Your instructions> All lines from the one containing "apply Forall_filter. eapply" to the end of the entries below must be output exactly, and no other lines.

Stored items
※ ※ ※
Lemma typing_count {S : Type} `{RecordStore S} (st : S) (ts : list (string * nat))
    (p : PageState) :
  timers_ok p -> Forall (fun tg => fst tg <> "") ts ->
  timers_ok (run st (typing ts) p) /\
  length (issued (run st (typing ts) p)) + length (timers (run st (typing ts) p))
    = length (issued p) + length (timers p) + length ts.
Proof.
  revert p. induction ts as [|[t gap] ts IH]; intros p Hok Hts; [split; [exact Hok | simpl; lia]|].
  rewrite run_typing_cons.
  inversion Hts as [|tg ts' Ht Hts' Heq]; subst; cbn [fst] in Ht.
  set (p1 := onChange FTitle (IText t) p).
  destruct (onChange_title_sched t p) as (T1 & I1 & N1).
  destruct (advance_sched gap p1) as (I2 & T2 & N2).
  assert (Hok1 : timers_ok p1).
  { unfold timers_ok in *. fold p1 in T1, N1. rewrite T1, N1. apply Forall_app. split.
    - eapply Forall_impl; [|exact Hok]. intros tm [Ha Hb]. split; [exact Ha | lia].
    - repeat constructor. unfold has_title. simpl.
      destruct (String.eqb_spec t ""); [contradiction | reflexivity]. }
  assert (Hok2 : timers_ok (advance gap p1)).
  { unfold timers_ok in *. rewrite T2, N2. apply Forall_filter.
    eapply Forall_impl; [|exact Hok1]. intros tm [Ha Hb]. split; [exact Ha | lia]. }
  destruct (IH (advance gap p1) Hok2 Hts') as [Hok3 Hc]. split; [exact Hok3|].
  rewrite Hc, I2, T2, length_app, length_map.
  rewrite (filter_all_true has_title).
  2:{ apply Forall_filter. eapply Forall_impl; [|exact Hok1]. intros tm [Ha _]. exact Ha. }
  pose proof (length_filter_split (fun tm => Nat.leb (t_due tm) (now p1 + gap)) (timers p1)).
  fold p1 in T1, I1. rewrite T1, length_app in *. rewrite I1. cbn [length] in *. lia.
Qed.

Lemma run_app {S : Type} `{RecordStore S} (st : S) (es1 es2 : list event) (p : PageState) :
  run st (es1 ++ es2) p = run st es2 (run st es1 p).
Proof.
  revert p. induction es1 as [|e es IH]; intros p; [reflexivity|].
  rewrite <- app_comm_cons, !run_cons. apply IH.
Qed.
※ ※ ※
Final answer>
  2:{ apply Forall_filter. eapply Forall_impl; [|exact Hok1]. intros tm [Ha _]. exact Ha. }
  pose proof (length_filter_split (fun tm => Nat.leb (t_due tm) (now p1 + gap)) (timers p1)).
  fold p1 in T1, I1. rewrite T1, length_app in *. rewrite I1. cbn [length] in *. lia.
Qed.

Lemma run_app {S : Type} `{RecordStore S} (st : S) (es1 es2 : list event) (p : PageState) :
  run st (es1 ++ es2) p = run st es2 (run st es1 p).
Proof.
  revert p. induction es1 as [|e es IH]; intros p; [reflexivity|].
  rewrite <- app_comm_cons, !run_cons. apply IH.
Qed.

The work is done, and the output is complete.